The latest revelation in the UAW corruption saga follows a series of indictments that have led to guilty pleas by seven individuals, mainly former UAW and Fiat Chrysler officials, for illegal payouts designed, as one auto executive said, to keep the UAW officials “fat, dumb and happy.”

Johnson’s plea deal states: “In 2014, 2015 and 2016, in Palm Springs, California, high-level UAW officials used UAW funds for extravagant meals, premium liquor, multi-month stays at condominiums, multiple rounds of golf, for little, if any union business or labor-management purposes.” The company also paid the salaries of ghost employees at the UAW-Chrysler training center, and a monthly 7 percent “administrative” fee to the UAW’s Solidarity House headquarters.

Federal prosecutors have also investigated joint training centers run by the UAW with General Motors and Ford, as well as the private foundations of officials like UAW Vice President Cindy Estrada. According to the Detroit News report, so many relatives work at the UAW-GM Center for Human Resources in Detroit that the institution is known as the “Center for Hidden Relatives.”

This is just the tip of the iceberg. Since their advent in the 1980s, the joint training centers and a myriad of other corporatist schemes have been conduits for billions of dollars in payoffs, sanctioned by the passage of the Labor-Management Act of 1978.

How many workers lost their homes, suffered injuries on the job or were driven to suicide as a result of the sellout deals negotiated by UAW officials in the pay of the auto companies? In a succession of pro-company contracts, the UAW imposed multi-tier wage scales, expanded the ranks of super-exploited temporary part-time workers, and imposed the hated Alternative Work Schedule, effectively abolishing the eight-hour day.

According to the most recent government filing, in 2017 the UAW had net assets of $1,069,381,389, with total spending of $272,055,497. More than 400 UAW officials make in excess of $100,000 a year, including family members of top officers.
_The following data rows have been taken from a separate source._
(** * Gravital visualization: orbital force, particle flow, quality tiers

    A shallow embedding of the physics and adaptive-rendering core of
    [packages/core/src]:

    - [physics/OrbitalForce.ts]   the custom d3 force and its setup,
    - [rendering/LinkObjects.ts]  link renderables and their particle flow,
    - [rendering/NodeObjects.ts]  the shared node resources and the node
                                  renderables,
    - [utils/ResourceManager.ts]  the resource manager and the FPS monitor,
    - [data/Adapter.ts]           validation and adaptation of the data,
    - [components/GravitalVisualization.tsx]  the values that the component
                                  hands to the above.

    Conventions of the embedding.

    - A JavaScript [number] is a real number ([R]): the arithmetic of the
      source is read exactly, without rounding, NaN or infinities.  Counts,
      indices and segment numbers, which the source only ever produces as
      integers, are in [Z] or [nat].
    - Objects that are shared and mutated in place (graph nodes, resource
      managers) live in a heap, a total function from references to object
      states; the code holds references.
    - [Date.now()] and [Math.random()] are inputs: a clock reading per
      processed array position, and the sequence of random draws.
    - A [throw] is a result in [inl].
    - The data that [validateEcosystemData] receives is untyped; there a
      number may also be [NaN] or an infinity, and arrays and objects carry
      their identity.
    - The offsets and positions of the particles are [Float32Array]s.
      [LinkObjects] reads them exactly, like every number; [Stored] has the
      same functions with the rounding of each write explicit, and the
      range of the offsets is stated there.
    - The callback of the performance monitor is code of the user.
      [Sampling] has a callback that only receives the value; [Monitoring]
      has callbacks that stop or restart the monitor that calls them. *)

From Stdlib Require Import Reals Lra ZArith String List Bool Lia.
From stdpp Require Import gmap strings.

Import ListNotations.
Open Scope R_scope.

(** ** JavaScript helpers *)

(** [Math.floor] and [Math.ceil], with integer results. *)
Definition Math_floor (v : R) : Z := Int_part v.

Definition Math_ceil (v : R) : Z := (- Int_part (- v))%Z.

(** [array.findIndex(p)]: the first index whose element satisfies [p],
    [-1] when there is none. *)
Fixpoint findIndexFrom {A : Type} (p : A -> bool) (i : Z) (l : list A) : Z :=
  match l with
  | [] => (-1)%Z
  | a :: rest => if p a then i else findIndexFrom p (i + 1)%Z rest
  end.

Definition findIndex {A : Type} (p : A -> bool) (l : list A) : Z :=
  findIndexFrom p 0%Z l.

(** References to heap objects, and heaps of objects of type [A]. *)
Definition ref := nat.

Definition Heap (A : Type) := ref -> A.

Definition write {A : Type} (h : Heap A) (r : ref) (a : A) : Heap A :=
  fun r' => if Nat.eqb r' r then a else h r'.

(** ** Data model ([types/index.ts]) *)

(** The fields of a [Token] that the physics and the link rendering read or
    write: identity, kind, size, position and velocity. *)
Module Token.
Inductive kind := root | branch | leaf.

Record t := mk {
  id : string;
  type : kind;
  size : R;
  x : R; y : R; z : R;
  vx : R; vy : R; vz : R
}.

Definition kind_eqb (a b : kind) : bool :=
  match a, b with
  | root, root | branch, branch | leaf, leaf => true
  | _, _ => false
  end.
End Token.

(** A [Link]; an endpoint is a node id ([string]) until the host simulation
    resolves it to the node object itself. *)
Module Link.
Inductive endpoint := Id (s : string) | Obj (r : ref).

Record t := mk {
  source : endpoint;
  target : endpoint;
  value : R;
  color : option string
}.
End Link.

(** ** [physics/OrbitalForce.ts] *)

Module OrbitalForce.

(** The variables captured by the closure that [orbitalForce()] returns. *)
Record t := mk {
  nodes : list ref;
  links : list Link.t;
  strength : R;
  focalPoint : option ref
}.

(** [orbitalForce()]: a fresh force. *)
Definition orbitalForce : t := mk [] [] 1 None.

(** [force.initialize(_nodes, _links)], with [_links || []]. *)
Definition initialize (_nodes : list ref) (_links : option (list Link.t))
    (f : t) : t :=
  mk _nodes (default [] _links) (strength f) (focalPoint f).

(** [force.strength(_)] with an argument: the setter. *)
Definition set_strength (s : R) (f : t) : t :=
  mk (nodes f) (links f) s (focalPoint f).

(** [force.focalPoint(_)] with an argument: the setter. *)
Definition set_focalPoint (p : option ref) (f : t) : t :=
  mk (nodes f) (links f) (strength f) p.

Section Force.
Variable f : t.

(** The predicate of [links.filter(...)]: both endpoints are objects and
    the other endpoint of [node] is a branch or a root. *)
Definition isParentLink (h : Heap Token.t) (node : Token.t)
    (link : Link.t) : bool :=
  match Link.source link, Link.target link with
  | Link.Obj s, Link.Obj t =>
      if String.eqb (Token.id (h s)) (Token.id node)
         && (Token.kind_eqb (Token.type (h t)) Token.branch
             || Token.kind_eqb (Token.type (h t)) Token.root)
      then true
      else if String.eqb (Token.id (h t)) (Token.id node)
              && (Token.kind_eqb (Token.type (h s)) Token.branch
                  || Token.kind_eqb (Token.type (h s)) Token.root)
      then true
      else false
  | _, _ => false
  end.

(** [parentLink.source.id === node.id ? parentLink.target
    : parentLink.source]; a string endpoint has no [id]. *)
Definition parentOf (h : Heap Token.t) (node : Token.t)
    (parentLink : Link.t) : Link.endpoint :=
  match Link.source parentLink with
  | Link.Obj s =>
      if String.eqb (Token.id (h s)) (Token.id node)
      then Link.target parentLink
      else Link.source parentLink
  | Link.Id _ => Link.source parentLink
  end.

(** [calculateOrbitRadius(parent, node, linkValue)]; [linkValue ? a : b]
    takes [b] exactly when the value is [0]. *)
Definition calculateOrbitRadius (parent node : Token.t) (linkValue : R) : R :=
  let baseRadius := Token.size parent + Token.size node + 10 in
  let valueAdjustment :=
    if Req_dec_T linkValue 0 then 30 else 30 / Rmax linkValue 1 in
  baseRadius + valueAdjustment.

(** Lines 31-76 of the loop body: the target position on the orbit of
    the node at [r], [None] on an early [return] (a root, or no parent
    link).  [now] is the reading of [Date.now()]. *)
Definition orbitTarget (now : R) (h : Heap Token.t) (r : ref)
    : option (R * R * R) :=
  let node := h r in
  if Token.kind_eqb (Token.type node) Token.root then None
  else
    match List.filter (isParentLink h node) (links f) with
    | [] => None
    | parentLink :: _ =>
        match parentOf h node parentLink with
        | Link.Id _ => None
        | Link.Obj p =>
            let parent := h p in
            let nodeIndex :=
              findIndex (fun n => String.eqb (Token.id (h n)) (Token.id node))
                        (nodes f) in
            let orbitSpeed :=
              if Token.kind_eqb (Token.type node) Token.leaf
              then 0.00025 * strength f else 0.0001 * strength f in
            let orbitRadius :=
              calculateOrbitRadius parent node (Link.value parentLink) in
            let planeOffset :=
              IZR (Z.rem nodeIndex 5) * (PI / 10) + PI / 20 in
            let angle := now * orbitSpeed + IZR nodeIndex * (PI / 6) in
            let targetX := Token.x parent + cos angle * orbitRadius in
            let targetY :=
              Token.y parent + sin angle * orbitRadius * cos planeOffset in
            let targetZ :=
              Token.z parent + sin angle * orbitRadius * sin planeOffset in
            Some (targetX, targetY, targetZ)
        end
    end.

(** The distance of the node at [r] to a target position. *)
Definition distanceTo (h : Heap Token.t) (r : ref) (tgt : R * R * R) : R :=
  let '(targetX, targetY, targetZ) := tgt in
  let dx := targetX - Token.x (h r) in
  let dy := targetY - Token.y (h r) in
  let dz := targetZ - Token.z (h r) in
  sqrt (dx * dx + dy * dy + dz * dz).

(** [node.vx += ax; node.vy += ay; node.vz += az]. *)
Definition addVelocity (node : Token.t) (ax ay az : R) : Token.t :=
  Token.mk (Token.id node) (Token.type node) (Token.size node)
           (Token.x node) (Token.y node) (Token.z node)
           (Token.vx node + ax) (Token.vy node + ay) (Token.vz node + az).

(** One iteration of [nodes.forEach]: the whole loop body for the node
    at [r]. *)
Definition forceNode (alpha now : R) (h : Heap Token.t) (r : ref)
    : Heap Token.t :=
  match orbitTarget now h r with
  | None => h
  | Some (targetX, targetY, targetZ) =>
      let node := h r in
      let dx := targetX - Token.x node in
      let dy := targetY - Token.y node in
      let dz := targetZ - Token.z node in
      let distance := sqrt (dx * dx + dy * dy + dz * dz) in
      if Req_dec_T distance 0 then h
      else
        let forceMagnitude := Rmin distance 2 * alpha * strength f in
        write h r (addVelocity node
                     (dx / distance * forceMagnitude)
                     (dy / distance * forceMagnitude)
                     (dz / distance * forceMagnitude))
  end.

(** [nodes.forEach(...)], from array position [i] on; [clock i] is what
    [Date.now()] returns while position [i] is processed. *)
Fixpoint forEachNode (alpha : R) (clock : nat -> R) (i : nat)
    (l : list ref) (h : Heap Token.t) : Heap Token.t :=
  match l with
  | [] => h
  | r :: rest =>
      forEachNode alpha clock (S i) rest (forceNode alpha (clock i) h r)
  end.

(** [force(alpha)]. *)
Definition force (alpha : R) (clock : nat -> R) (h : Heap Token.t)
    : Heap Token.t :=
  if Rle_dec (strength f) 0 then h
  else forEachNode alpha clock 0 (nodes f) h.
End Force.

(** What the force reads of a node other than its velocity. *)
Definition sameGeometry (n n' : Token.t) : Prop :=
  Token.id n = Token.id n' /\ Token.type n = Token.type n' /\
  Token.size n = Token.size n' /\
  Token.x n = Token.x n' /\ Token.y n = Token.y n' /\ Token.z n = Token.z n'.

Definition geomEq (h h' : Heap Token.t) : Prop :=
  forall r, sameGeometry (h r) (h' r).

(** The velocity that a tick added to the node at [r], and the Euclidean
    magnitude of a vector. *)
Definition velocityDelta (h h' : Heap Token.t) (r : ref) : R * R * R :=
  (Token.vx (h' r) - Token.vx (h r),
   Token.vy (h' r) - Token.vy (h r),
   Token.vz (h' r) - Token.vz (h r)).

Definition magnitude (v : R * R * R) : R :=
  let '(a, b, c) := v in sqrt (a * a + b * b + c * c).

End OrbitalForce.

(** ** three.js objects

    The objects of the rendering library that the code builds, reduced to
    the data it gives them. *)

Module THREE.

(** A color argument: a hex number or a CSS string. *)
Inductive Color := Hex (n : Z) | Css (s : string).

(** The canvas of a sprite texture: its size and its radial gradient. *)
Record Canvas := mkCanvas {
  width : Z;
  height : Z;
  gradientRadius : R;
  colorStops : list (R * string)
}.

(** [new THREE.Texture(image?)]. *)
Record Texture := mkTexture {
  image : option Canvas;
  needsUpdate : bool
}.

(** Geometries: [SphereGeometry(radius, widthSegments, heightSegments)],
    and a [BufferGeometry] with its [position] attribute. *)
Inductive BufferGeometry :=
| SphereGeometry (radius : R) (widthSegments heightSegments : Z)
| PositionGeometry (position : list R).

Inductive MaterialKind := LineBasic | Points.

(** [LineBasicMaterial] and [PointsMaterial] parameters. *)
Record Material := mkMaterial {
  kind : MaterialKind;
  transparent : bool;
  opacity : R;
  color : Color;
  size : R;
  map : option Texture
}.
Newly installed UAW President Gary Jones will make $200,000, not including whatever money he gets for sitting on various corporate boards, trusts, etc.
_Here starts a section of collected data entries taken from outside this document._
(** * pconpy: inter-residue distance matrices

    A shallow embedding of the distance engine of [pconpy/pconpy.py]:
    the atom classifier, the coordinate lookup with its virtual CB
    reconstruction, the centre-of-mass and minimum van-der-Waals metrics,
    the metric dispatcher [calc_distance], the matrix builder
    [make_dist_matrix] and the [sccmass] branch of the command-line driver.

    Numbers.  The program computes on IEEE-754 floats through numpy.  The
    model keeps the special values that the program can create (a division
    by zero gives an infinity or a NaN, and these propagate) and idealises
    the finite values as exact real numbers: a finite result is never
    rounded and never overflows.  A finite value in a statement below is
    the exact value of the source expression, which the program's float
    approximates.  Where the last digit matters (the two subtractions of
    line 249), the expression is also evaluated on binary64 doubles, in
    the module [Binary64].

    Exceptions.  A Python exception is a value of [pyerr]; code that may
    raise returns a [result]. *)

From Stdlib Require Import Reals Lra Lia String Ascii Bool Arith List Sorted.
From Stdlib Require PrimFloat.
Import ListNotations.

Local Open Scope R_scope.

(** ** Python exceptions *)

Inductive pyerr : Type :=
| KeyError
| IndexError
| AssertionError
| ValueError
| NotImplementedError.

Inductive result (A : Type) : Type :=
| Ok (a : A)
| Raise (e : pyerr).

Arguments Ok {A} a.
Arguments Raise {A} e.

Definition bind {A B : Type} (m : result A) (k : A -> result B) : result B :=
  match m with
  | Ok a => k a
  | Raise e => Raise e
  end.

Notation "x <- m ;; k" := (bind m (fun x => k))
  (at level 61, m at next level, right associativity).

(** ** Doubles: exact reals with the IEEE special values

    [Finite r] stands for a finite float of value [r].  The operations
    follow IEEE-754 on the special values and are exact on finite ones:
    rounding, overflow and underflow of finite results are outside the
    model. *)

Inductive float64 : Type :=
| Finite (r : R)
| PosInf
| NegInf
| NaN.

Definition fopp (x : float64) : float64 :=
  match x with
  | Finite r => Finite (- r)
  | PosInf => NegInf
  | NegInf => PosInf
  | NaN => NaN
  end.

Definition fadd (x y : float64) : float64 :=
  match x, y with
  | Finite a, Finite b => Finite (a + b)
  | NaN, _ | _, NaN => NaN
  | PosInf, NegInf | NegInf, PosInf => NaN
  | PosInf, _ | _, PosInf => PosInf
  | NegInf, _ | _, NegInf => NegInf
  end.

Definition fsub (x y : float64) : float64 := fadd x (fopp y).

(** The infinity with the sign of [r]; [0 * inf] is NaN. *)
Definition inf_signed (r : R) : float64 :=
  if Req_dec_T r 0 then NaN
  else if Rlt_dec 0 r then PosInf else NegInf.

Definition fmul (x y : float64) : float64 :=
  match x, y with
  | Finite a, Finite b => Finite (a * b)
  | NaN, _ | _, NaN => NaN
  | PosInf, Finite r | Finite r, PosInf => inf_signed r
  | NegInf, Finite r | Finite r, NegInf => inf_signed (- r)
  | PosInf, PosInf | NegInf, NegInf => PosInf
  | PosInf, NegInf | NegInf, PosInf => NegInf
  end.

(** numpy's scalar division: a zero divisor gives NaN for [0/0] and an
    infinity otherwise (with a warning, not an exception). *)
Definition fdiv (x y : float64) : float64 :=
  match x, y with
  | Finite a, Finite b =>
      if Req_dec_T b 0 then inf_signed a else Finite (a / b)
  | NaN, _ | _, NaN => NaN
  | Finite _, _ => Finite 0
  | PosInf, Finite r =>
      if Rlt_dec r 0 then NegInf else PosInf
  | NegInf, Finite r =>
      if Rlt_dec r 0 then PosInf else NegInf
  | _, _ => NaN
  end.

Definition fsqrt (x : float64) : float64 :=
  match x with
  | Finite r => if Rlt_dec r 0 then NaN else Finite (sqrt r)
  | PosInf => PosInf
  | NegInf | NaN => NaN
  end.

Definition fcos (x : float64) : float64 :=
  match x with
  | Finite r => Finite (cos r)
  | _ => NaN
  end.

Definition fsin (x : float64) : float64 :=
  match x with
  | Finite r => Finite (sin r)
  | _ => NaN
  end.

(** [x < y] on doubles; every comparison with NaN is false. *)
Definition flt (x y : float64) : bool :=
  match x, y with
  | Finite a, Finite b => if Rlt_dec a b then true else false
  | NaN, _ | _, NaN => false
  | NegInf, NegInf | PosInf, _ => false
  | NegInf, _ | Finite _, PosInf => true
  | Finite _, NegInf => false
  end.

(** [x >= 0] holds: the value is a non-negative number (or plus infinity). *)
Definition f_nonneg (x : float64) : Prop :=
  match x with
  | Finite r => 0 <= r
  | PosInf => True
  | NegInf | NaN => False
  end.

(** [x < 0] holds. *)
Definition f_negative (x : float64) : Prop :=
  match x with
  | Finite r => r < 0
  | NegInf => True
  | PosInf | NaN => False
  end.

(** ** Vectors and 3x3 matrices (numpy arrays of shape (3,) and (3,3)) *)

Definition vec3 : Type := (float64 * float64 * float64)%type.
Definition mat33 : Type := (vec3 * vec3 * vec3)%type.

Definition vadd (a b : vec3) : vec3 :=
  let '(a0, a1, a2) := a in
  let '(b0, b1, b2) := b in
  (fadd a0 b0, fadd a1 b1, fadd a2 b2).

Definition vsub (a b : vec3) : vec3 :=
  let '(a0, a1, a2) := a in
  let '(b0, b1, b2) := b in
  (fsub a0 b0, fsub a1 b1, fsub a2 b2).

(** [numpy.dot] of two vectors. *)
Definition vdot (a b : vec3) : float64 :=
  let '(a0, a1, a2) := a in
  let '(b0, b1, b2) := b in
  fadd (fadd (fmul a0 b0) (fmul a1 b1)) (fmul a2 b2).

(** [numpy.linalg.norm] of a vector: [sqrt(dot(x, x))]. *)
Definition norm (v : vec3) : float64 := fsqrt (vdot v v).

(** [numpy.linalg.norm] of a 0-d array: the same formula on one entry. *)
Definition norm_scalar (x : float64) : float64 := fsqrt (fmul x x).

(** [numpy.dot(m, v)]. *)
Definition mat_vec (m : mat33) (v : vec3) : vec3 :=
  let '(r0, r1, r2) := m in
  (vdot r0 v, vdot r1 v, vdot r2 v).

(** [Bio.PDB.Vector.normalize]: divide every entry by the norm. *)
Definition normalized (v : vec3) : vec3 :=
  let n := norm v in
  let '(x, y, z) := v in
  (fdiv x n, fdiv y n, fdiv z n).

(** [Bio.PDB.rotaxis(theta, vector)]: the matrix that, multiplied on the
    left, rotates by [theta] radians about [vector] (right-hand rule). *)
Definition rotaxis (theta : float64) (vector : vec3) : mat33 :=
  let '(x, y, z) := normalized vector in
  let c := fcos theta in
  let s := fsin theta in
  let t := fsub (Finite 1) c in
  ((fadd (fmul (fmul t x) x) c,
    fsub (fmul (fmul t x) y) (fmul s z),
    fadd (fmul (fmul t x) z) (fmul s y)),
   (fadd (fmul (fmul t x) y) (fmul s z),
    fadd (fmul (fmul t y) y) c,
    fsub (fmul (fmul t y) z) (fmul s x)),
   (fsub (fmul (fmul t x) z) (fmul s y),
    fadd (fmul (fmul t y) z) (fmul s x),
    fadd (fmul (fmul t z) z) c)).

(** [Vector.left_multiply(matrix)]. *)
Definition left_multiply (v : vec3) (m : mat33) : vec3 := mat_vec m v.

(** ** Atoms and residues (the part of Bio.PDB the program uses)

    An atom has a name ([get_id]), a coordinate read from the structure
    file and a mass.  A residue holds its atoms in file order and finds
    them by name.  Coordinates and masses are finite numbers here: a
    non-finite coordinate, and the NaN that Bio.PDB gives as mass to an
    atom whose element it does not know, are outside the model. *)

Record Atom : Type := mkAtom {
  get_id : string;
  atom_coord : R * R * R;
  atom_mass : R
}.

Definition get_coord (a : Atom) : vec3 :=
  let '(x, y, z) := atom_coord a in (Finite x, Finite y, Finite z).

(** [Atom.get_vector] carries the same three numbers as [get_coord]. *)
Definition get_vector (a : Atom) : vec3 := get_coord a.

Definition mass (a : Atom) : float64 := Finite (atom_mass a).

Definition Residue : Type := list Atom.

Definition get_iterator (res : Residue) : list Atom := res.
Definition get_list (res : Residue) : list Atom := res.

(** The child of [res] named [name], as [dict.get] would find it. *)
Definition find_atom (res : Residue) (name : string) : option Atom :=
  find (fun a => String.eqb (get_id a) name) res.

(** [name in res]. *)
Definition has_id (res : Residue) (name : string) : bool :=
  match find_atom res name with
  | Some _ => true
  | None => false
  end.

(** [res[name]]: raises [KeyError] when no atom has that name. *)
Definition getitem (res : Residue) (name : string) : result Atom :=
  match find_atom res name with
  | Some a => Ok a
  | None => Raise KeyError
  end.

(** [assert cond]. *)
Definition py_assert (cond : bool) : result unit :=
  if cond then Ok tt else Raise AssertionError.

(** [s[0]] on a Python string: a one-character string. *)
Definition str_first (s : string) : result string :=
  match s with
  | EmptyString => Raise IndexError
  | String c _ => Ok (String c EmptyString)
  end.

(** [l[i]] on a Python list, for a non-negative index. *)
Definition list_index {A : Type} (l : list A) (i : nat) : result A :=
  match nth_error l i with
  | Some x => Ok x
  | None => Raise IndexError
  end.

(** [name in names] for a collection of strings. *)
Definition str_in (name : string) (names : list string) : bool :=
  existsb (String.eqb name) names.

(** [d.get(key, default)] on a dict with string keys. *)
Fixpoint dict_get {V : Type} (d : list (string * V)) (key : string)
    (default : V) : V :=
  match d with
  | [] => default
  | (k, v) :: rest => if String.eqb k key then v else dict_get rest key default
  end.

(** A value that is either [None] or a float. *)
Inductive pyval : Type :=
| PyNone
| PyFloat (x : float64).

Definition is_None (v : pyval) : bool :=
  match v with
  | PyNone => true
  | PyFloat _ => false
  end.

(** Storing a value in a float64 array: numpy turns [None] into NaN. *)
Definition to_double (v : pyval) : float64 :=
  match v with
  | PyNone => NaN
  | PyFloat x => x
  end.

(** ** pconpy.py: constants and the atom classifier *)

Definition BACKBONE_ATOMS : list string :=
  ["CA"; "C"; "O"; "N"]%string.

Definition BACKBONE_FULL_ATOMS : list string :=
  ["CA"; "C"; "O"; "N"; "H"; "H1"; "H2"; "H3"; "OXT"]%string.

(** The plain dict of line 81 (it replaces the defaultdict of line 64). *)
Definition VDW_RADII : list (string * R) :=
  [("N"%string, 155 / 100); ("C"%string, 170 / 100); ("H"%string, 120 / 100);
   ("O"%string, 152 / 100); ("S"%string, 185 / 100)].

Definition is_backbone (atom : Atom) : bool :=
  str_in (get_id atom) BACKBONE_ATOMS.

Definition is_sidechain (atom : Atom) : bool :=
  negb (str_in (get_id atom) BACKBONE_FULL_ATOMS).

Definition get_backbone_atoms (res : Residue) : list Atom :=
  filter (fun atom => is_backbone atom) (get_iterator res).

Definition get_sidechain_atoms (res : Residue) : list Atom :=
  filter (fun atom => is_sidechain atom) (get_iterator res).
In 2015, Fiat Chrysler workers rejected the UAW’s sellout contract by a 2-to-1 margin in the first rejection of a UAW-backed contract in three decades. The UAW then spent $475,000 to hire BerlinRosen, a Democratic Party-aligned New York City public relations firm, to mount a propaganda campaign, including accusing the World Socialist Web Site of “fake news” for exposing the truth. Jewell and other UAW officials used lies, threats and intimidation, including telling workers they would lose their jobs if they did not accept the deal, to ram it through in a second vote.

At the time, the WSWS warned that the terms of the deal had been dictated by management. This has now been proven true in a literal sense.

Autoworkers must begin now to organize factory committees to take up the functions long ago abandoned by the UAW, and fight for the broadest mobilization of the entire working class, in the US and internationally, against the corporate war on workers. This building up of such committees in all workplaces and neighborhoods must be combined with a new political strategy, based on an international socialist program, including the transformation of the giant auto companies and banks into public enterprises, democratically controlled and collectively owned by the working class.